Abstract

The bladder neck area of the vagina is known as the "zone of critical elasticity" (ZCE). Adequate vaginal elasticity at ZCE is required for the oppositely-acting muscles to independently close the distal urethra and bladder neck. Scarring at ZCE "tethers" the more powerful posterior muscles to the anterior muscles and the bladder neck is forcibly pulled open, resulting in massive urine loss. This condition is known as "tethered vagina syndrome" (TVS). In developed countries, the main cause of TVS is iatrogenic. Vaginal repairs, vaginal mesh, may cause scarring at ZCE and this directly links the oppositely-acting muscle forces. Over-elevated Burch colposuspensions may stretch the ZCE to the point where its elasticity is lost so the muscles can no longer function independently.
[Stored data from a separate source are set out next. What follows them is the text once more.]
(* ===== verification/DetectDuplicates.v ===== *)
(** * DetectDuplicates

    The candidates of a detect_duplicates job and the choices it makes among them:
    packages/storage/duplicate_candidates.go and apps/worker/internal/jobs/
    detect_duplicates/input.go. *)
From S2P Require Import Prelude GoStrings GoFloat GoTime JobPayload JobRuns GoJson GoSha256 Sql ErrState Catalog.
From S2P Require Import AttributeCatalog Buckets Relations Notifications ObjectStore Extract ObjectPlan SyncBucket ObjectJobs HashPool.
Local Open Scope Z_scope.

(** ** duplicate_candidates.go *)

Record DuplicateDetectScope := mkDetectScope { dsBucketIDs : list string; dsPrefixes : list string }.

Record DuplicateCandidateGroup := mkCandidates { dgETag : string; dgSize : Z; dgObjects : list Object }.

Section Candidates.
(** [bigint]: the cast of a text to bigint, [None] being its error. *)
Context `{Collation} (json_text : value -> string) (bigint : string -> option Z).

Definition etag_text (r : ObjectRow) : option string := text_at json_text (oattributes r) ["upstream"; "etag"].
Definition size_text (r : ObjectRow) : option string := text_at json_text (oattributes r) ["upstream"; "size"].

(** The WHERE of [scoped]. *)
Definition scoped (scope : DuplicateDetectScope) (r : ObjectRow) : bool :=
  (bool_decide (dsBucketIDs scope = []) || bool_decide (obucket_id r ∈ dsBucketIDs scope))
  && (bool_decide (dsPrefixes scope = []) || existsb (fun prefix => like (prefix +:+ "%") (okey r)) (dsPrefixes scope))
  && match etag_text r with Some etag => negb (String.eqb etag "") | None => false end
  && bool_decide (is_Some (size_text r)).

(** A row of [scoped] with its etag and size. *)
Definition scoped_row (r : ObjectRow) : result store_error (string * Z * ObjectRow) :=
  match size_text r ≫= bigint with
  | Some size => Ok (default "" (etag_text r), size, r)
  | None => Err (Wrapf "find duplicate candidate groups: %w" (Errorf "invalid input syntax for type bigint"))
  end.

Definition candidate_key (row : string * Z * ObjectRow) : string * Z := row.1.

(** [ORDER BY etag, size, id]. *)
Definition by_candidate (a b : string * Z * ObjectRow) : bool :=
  let '(ea, sa, ra) := a in let '(eb, sb, rb) := b in
  collate ea eb || (negb (collate eb ea) && ((sa <? sb) || ((sa =? sb) && String.ltb (oid ra) (oid rb)))).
The treatment is to dissect the vagina clear of the scarring and to insert a skin graft to the bladder neck to restore ZCE elasticity. In developing countries, extensive trauma to the vagina and bladder from obstructed childbirth can cause obstetric fistulas. In up to 40-50% of these women, there is ongoing massive urine loss after the fistula has been successfully closed. Performing a prophylactical skin graft during fistula closure if there is vaginal tissue deficit is proving to be revolutionary. In women with Goh type 4 fistula (n=45), 46% were cured (full dryness) against an expected 19%. The same operation can produce equally dramatic cures in women who continue to leak urine after successful fistula repair.